'The U.S. trade deficit unexpectedly increased in June to the highest level since October 2008 as a slump in exports exceeded a decline in shipments from overseas. The gap widened 4.4 percent to $53.1 billion from $50.8 billion in the prior month, Commerce Department figures showed today in Washington. The deficit exceeded all estimates in a Bloomberg News survey of economists in which the median was $48 billion. Exports declined the most since January 2009.'... http://www.bloomberg.com/news/2011-...y-widens-to-53-1-billion-on-export-slump.html
I do not know how many times I have heard people (not on this forum) back a few years ago when all the massive government spending really began to 'fight' the recession that a weaker U.S. dollar would help the trade deficit. Think again. Sure, exports are up. But imports are up more.
Two thoughts #1 Reduction of a trade deficit having postive effects on the economy only works through a Keynesian perspective (the exports raise demand). #2 Are you saying a stronger dollar would actually help the trade defict? How do you figure that is true? I mean, making american goods seem more expensive relative to foriegn goods would increase the deficit. Also, we know that deficit spending tends to increase trade deficits. When foriegnors buy government bonds, they must do that with dollars. Thus, more bonds being sold -> more demands for dollars -> stronger dollar -> more trade deficit
I am not saying it would or it would not. But I am saying that America has long been a net importer country. And, naturally, the more valuable the currency, the more goods that can be purchased for x amount of dollars. Whether it would help the trade deficit or not would, imo, depend on many factors; not just currency valuation. My point was that weakening the dollar by 'printing' more and more of it is not, imo, going to help America's trade deficit - as things stand today.
Back to acting like a troll I see Reiver. Well, I don't pay much attention to your posts anyway. So you can take your economic thesaurus and your condescending attitude and go try to put down someone else because your life is not what you wish it to be. Life is way too short to allow it to be brought down by people like you. Have a nice day.
Erroneousness based on nothing more than spurious relationship. That devaluation provides a means to narrow trade deficits is clear-cut obviousness. You'd only have a point if you suggested devaluation cannot solve a trade imbalance (given the consequences it could have on world economic stability)
The biggest problem with the Austrian wannabe approach is a basic misunderstanding over supply and demand. That's always going to hamper the attempt at logic. You could at least have given some comment over price elasticity of demand. That would have, at least, provided a level of validity
On hind sight...okay, I will bite: please provide a link to free, easily accessed and unbiased facts/statistics that support your position? Not theories - I am not in the slightest interested in more theories; whether from a Keynesian OR an Austrian Schooler or ANYONE. Just statistics/facts from unbiased, free, easily accessed sources (I say 'free' because the only time you have given me a link - it would have cost me $24 just to access it). Can you provide that...yes or no please?
I don't have to. Its in every textbook going! There may be short term losses, reflecting the nature of price elasticity of demand. However, in the long run we can refer to the importance of volume effects created by the changes in import and export prices. Its basic supply and demand! I refer to properly conducted published study. I've been able, for example, to grasp the obvious need for ceteris puribus. In terms of the analysis we don't have whimpish attack on basic supply and demand. As already remarked, we have important analysis into the US trade imbalance and how a devaluation isn't a solution
In other words - no (just as I assumed). When you have one or more to present - I shall probably read it. Until then...thank you and have a nice day.

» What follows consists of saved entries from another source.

(* ===== verification/RLPProps.v ===== *)
(** * Properties of the RLP codec

    What the clients of libdevcore/RLP rely on: the writer and the reader are
    inverse on nested items, the index cache of [operator[]] is transparent,
    and counting items terminates on every input. *)

From S2P Require Import Prelude RLP RLPFacts RLPStreamFacts.

Local Open Scope Z_scope.

(** The recursive reader a client writes with [isList], [toList] and
    [toBytes]; [fuel] bounds the nesting depth. *)
Fixpoint read_item (fuel : nat) (d : bytes) : res item :=
  match fuel with
  | O => Throw OutOfFuel
  | S fuel =>
      if decide (isList d) then
        l ← toList d LaissezFaire; xs ← mapM (read_item fuel) l; Ok (Items xs)
      else b ← toBytes d LaissezFaire; Ok (Data b)
  end.

Fixpoint depth (i : item) : nat :=
  match i with
  | Data _ => 1
  | Items l => S (foldr Nat.max 0%nat (depth <$> l))
  end.

Fixpoint item_ok (i : item) : Prop :=
  match i with
  | Data b => bytes_ok b
  | Items l => foldr and True (item_ok <$> l)
  end.

(** The caches that accesses of one object leave as long as none throws. *)
Inductive cache_reach (d : bytes) : rlp_cache → Prop :=
  | reach_fresh : cache_reach d rlp_cache0
  | reach_index c i x c' :
      cache_reach d c → 0 ≤ i < UINT64_MAX → rlp_index d c i = Ok (x, c') → cache_reach d c'.

(** ** Round trip *)

Lemma enc_reads i : item_ok i → len (enc i) < 2 ^ 63 → reads_some (enc i).
Proof.
  destruct i as [b|l]; intros Hok Hl; cbn [enc] in *.
  - exists b. apply reads_data; [done|]. pose proof (len_enc_data_ge b). lia.
  - eexists. apply reads_list. pose proof (len_enc_list_ge (concat (enc <$> l))). lia.
Qed.

Lemma len_concat_elem e (es : list bytes) : e ∈ es → len e ≤ len (concat es).
Proof.
  induction 1 as [e es|e e' es _ IH]; cbn [concat]; rewrite len_app;
    [pose proof (len_nonneg (concat es))|pose proof (len_nonneg e')]; lia.
Qed.

Lemma items_Forall l :
  foldr and True (item_ok <$> l) → Forall item_ok l.
Proof. induction l; simpl; [constructor|]. intros [??]. constructor; auto. Qed.

Lemma depth_elem i l : i ∈ l → (depth i ≤ foldr Nat.max 0 (depth <$> l))%nat.
Proof. induction 1 as [|???? IH]; cbn [fmap list_fmap foldr] in *; lia. Qed.

Lemma mapM_enc (f : bytes → res item) l :
  (∀ i, i ∈ l → f (enc i) = Ok i) → mapM f (enc <$> l) = Ok l.
Proof.
  induction l as [|i l IH]; intros H; [done|]. rewrite fmap_cons. cbn [mapM].
  rewrite H by left. rewrite bind_ok, IH; [done|].
  intros j Hj. apply H. by right.
Qed.

Lemma read_enc i fuel :
  item_ok i → len (enc i) < 2 ^ 63 → (depth i ≤ fuel)%nat → read_item fuel (enc i) = Ok i.
Proof.
  revert fuel. induction i as [b|l IH] using item_ind'; intros fuel Hok Hl Hf;
    (destruct fuel as [|fuel]; [simpl in Hf; lia|]); cbn [read_item enc] in *.
  - pose proof (len_enc_data_ge b). assert (len b < 2 ^ 63) as Hb by lia.
    pose proof (enc_data_isData b [] Hok Hb) as Hd. rewrite app_nil_r in Hd.
    rewrite decide_False by (by apply isData_not_isList).
    by rewrite toBytes_enc_data, bind_ok.
  - pose proof (len_enc_list_ge (concat (enc <$> l))) as Hge.
    pose proof (enc_list_isList (concat (enc <$> l)) []) as Hd. rewrite app_nil_r in Hd.
    rewrite decide_True by done. unfold toList. rewrite decide_False by tauto.
    apply items_Forall in Hok. rewrite list.Forall_forall in Hok, IH.
    assert (∀ i, i ∈ l → len (enc i) < 2 ^ 63) as Hlen.
    { intros i Hi. pose proof (len_concat_elem (enc i) (enc <$> l)) as Hc.
      assert (enc i ∈ enc <$> l) by (by apply list_elem_of_fmap_2). specialize (Hc ltac:(done)). lia. }
    rewrite iterate_enc_list; [|apply Forall_fmap, list.Forall_forall; intros i Hi; apply enc_reads; auto|lia].
    assert (∀ l : list bytes, mapM (Ok (A := bytes)) l = Ok l) as ->.
    { intros l'. induction l' as [|e l' IH']; [done|]. cbn [mapM]. by rewrite bind_ok, IH'. }
    rewrite bind_ok, mapM_enc; [done|]. intros i Hi. apply IH; auto.
    pose proof (depth_elem i l Hi).
    change (depth (Items l)) with (S (foldr Nat.max 0%nat (depth <$> l))) in Hf. lia.
Qed.

(** ** The index cache *)

(** A reachable cache is fresh or lies on the path of the loop from index 0. *)
Definition on_path (d : bytes) (c : rlp_cache) : Prop :=
  c = rlp_cache0 ∨
  ∃ s q, cache_start d = Ok s ∧ m_lastIndex c = Z.of_nat q ∧ index_steps q d s = Ok c.

Lemma cache_start_index d s : cache_start d = Ok s → m_lastIndex s = 0.
Proof.
  intros H. apply bind_ok_inv in H as (p & _ & H). apply bind_ok_inv in H as (e & _ & H).
  by injection H as <-.
Qed.

Lemma cache_position d c i :
  on_path d c → 0 ≤ i < UINT64_MAX →
  (c1 ← (if decide (i < m_lastIndex c) then cache_start d else Ok c);
   index_steps (Z.to_nat (i - m_lastIndex c1)) d c1)
  = (s ← cache_start d; index_steps (Z.to_nat i) d s).
Proof.
  intros Hp Hi. assert (∀ s, cache_start d = Ok s →
      index_steps (Z.to_nat (i - m_lastIndex s)) d s = index_steps (Z.to_nat i) d s) as H0.
  { intros s Hs. rewrite (cache_start_index d s Hs). f_equal. lia. }
  case_decide as Hlt.
  - destruct (cache_start d) as [s|]; [|done]. rewrite !bind_ok. by apply H0.
  - destruct Hp as [->|(s & q & Hs & Hq & Hl)]; [simpl in Hlt; lia|].
    rewrite Hs, !bind_ok. replace (Z.to_nat i) with (q + Z.to_nat (i - m_lastIndex c))%nat by lia.
    by rewrite index_steps_add, Hl, bind_ok.
Qed.

Lemma cache_reach_on_path d c : cache_reach d c → on_path d c.
Proof.
  induction 1 as [|c i x c' _ IH Hi Hx]; [by left|]. right.
  rewrite rlp_index_unfold, cache_position in Hx by done.
  apply bind_ok_inv in Hx as (c2 & H2 & Hx). apply bind_ok_inv in H2 as (s & Hs & H2).
  apply bind_ok_inv in Hx as (r & Hr & Hx). injection Hx as _ <-.
  destruct (index_steps_progress _ _ _ _ H2) as (q & _ & Hq & Hl).
  exists s, q. rewrite (cache_start_index d s Hs) in Hq. auto.
Qed.

(** ** Properties *)

(** C7. Writer and reader are inverse. Writing any nested item with the
    stack-of-open-lists [RLPStream] succeeds with no list left open, and the
    recursive reader over [isList], [toList] and [toBytes] recovers exactly
    that item from the bytes. *)
Theorem rlp_roundtrip i :
  item_ok i → len (enc i) < 2 ^ 63 →
  ∃ e, (s ← put i RLPStream0; out s) = Ok e ∧ read_item (depth i) e = Ok i.
Proof.
  intros Hok Hl. exists (enc i). split; [|by apply read_enc].
  rewrite put_enc by done. done.
Qed.

Lemma rlp_roundtrip_witness :
  ∃ e, (s ← put (Items [Data [1; 200]; Items []; Items [Data []; Data [5]]]) RLPStream0; out s) = Ok e ∧
       read_item 3 e = Ok (Items [Data [1; 200]; Items []; Items [Data []; Data [5]]]).
Proof.
  apply (rlp_roundtrip (Items [Data [1; 200]; Items []; Items [Data []; Data [5]]])).
  - cbn. unfold bytes_ok, is_byte. repeat (constructor || lia).
  - vm_compute. done.
Defined.

(** C37. As long as no access of an [RLP] object has thrown, the mutable
    position cache inside it is invisible: after any sequence of such accesses
    in any order, access [i] returns the item, or throws the exception, that a
    fresh object would, and when it returns it leaves the same cache. *)
Theorem rlp_index_cache_transparent d c i :
  cache_reach d c → 0 ≤ i < UINT64_MAX →
  fst (rlp_access d c i) = fst (rlp_access d rlp_cache0 i) ∧
  (∀ x, fst (rlp_access d c i) = Ok x → snd (rlp_access d c i) = snd (rlp_access d rlp_cache0 i)).
Proof.
  intros Hc Hi. assert (rlp_index d c i = rlp_index d rlp_cache0 i) as E.
  { rewrite !rlp_index_unfold, !cache_position; auto using cache_reach_on_path. by left. }
  unfold rlp_index in E. destruct (rlp_access d c i) as [[x|e] c1], (rlp_access d rlp_cache0 i) as [[y|e'] c2];
    cbn in *; by simplify_eq.
Qed.

Lemma rlp_index_cache_transparent_witness :
  ∃ c, cache_reach [0xc3; 1; 2; 3] c ∧ c ≠ rlp_cache0 ∧
       fst (rlp_access [0xc3; 1; 2; 3] c 1) = fst (rlp_access [0xc3; 1; 2; 3] rlp_cache0 1).
Proof.
  assert (cache_reach [0xc3; 1; 2; 3] (RLPCache 2 3 [3])) as H.
  { eapply (reach_index _ rlp_cache0 2 [3]); [constructor|unfold UINT64_MAX; lia|vm_compute; done]. }
  exists (RLPCache 2 3 [3]). split; [exact H|]. split; [done|].
  refine (proj1 (rlp_index_cache_transparent _ _ _ H _)). unfold UINT64_MAX. lia.
Defined.

(** After an access that throws it is not: item 0 of this list is readable,
    item 1 is cut short, and once item 1 was asked for item 0 throws as well. *)
Example index_after_throw :
  let d := [0xc2; 1; 0xb8] in
  let '(r0, c0) := rlp_access d rlp_cache0 0 in
  let '(r1, c1) := rlp_access d c0 1 in
  let '(r2, _) := rlp_access d c1 0 in
  r0 = Ok [1] ∧ (∃ e, r1 = Throw e) ∧ ∃ e, r2 = Throw e.
Proof. vm_compute. eauto. Qed.

(** Counting the items of a received RLP always terminates: on every byte
    string [items()] returns a count or throws, in at most one round per byte
    of the payload. *)
Theorem items_terminates d : bytes_ok d → items d ≠ Throw OutOfFuel.
Proof.
  intros Hok. unfold items. case_decide; [|done].
  destruct (payload d) as [p|e] eqn:Hp.
  - rewrite bind_ok. apply items_loop_terminates; [|lia].
    unfold payload in Hp. apply bind_ok_inv in Hp as (l & _ & Hp).
    apply bind_ok_inv in Hp as (? & _ & Hp). injection Hp as <-. unfold cropped.
    case_decide; [|constructor]. by apply Forall_take, Forall_drop.
  - pose proof (payload_not_fuel d). simpl. congruence.
Qed.

Lemma items_terminates_witness : items [0xc3; 1; 2; 3] ≠ Throw OutOfFuel.
Proof. apply items_terminates. repeat (constructor; [unfold is_byte; lia|]). constructor. Defined.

If I could be bothered I'd giggle at your dispute of supply and demand. PS If you really wanted to try a dose of valid argument try and utilise the Marshall-Lerner condition
'Marshall-Lerner condition Definition noun a condition under which a change in a country’s exchange rate leads to a change in its balance of payments. In particular a devaluation will only be successful if volumes of trade are elastic to price changes. The idea was developed by Abba Lerner on the basis of propositions by Alfred Marshall.' http://www.economics-dictionary.com/definition/Marshall-Lerner-condition.html And where is your free link to unbiased facts/statistics that prove this condition? Do you have any - yes or no, please?
So the answer is, 'no'...again. Hey...I tried to give you a chance to provide just one link to just ONE shred of unbiased statistics/facts to back up your claims. But..as appears to almost ALWAYS be the case...none was forthcoming. I am afraid the conclusion is obvious until I have evidence to the contrary...you have none. And, no offense intended; but why you would think I would want to waste my time trying to prove or disprove some theory that I could care less about to someone whom I have virtually no respect for at this time (other then their vocabulary) is COMPLETELY beyond me. Have a nice day.
The answer is consistent: you have to attack the basic idea of supply and demand (and I wait to see it). Given you're typing without knowledge, you haven't yet realised that I've given you a means to at least offer some support for your argument (not entirely mind you as your original comment was based on nothing more than ignorance)
Whatever. Remember people...Reiver almost never backs up his claims with links to unbiased facts. Actually...never to my knowledge.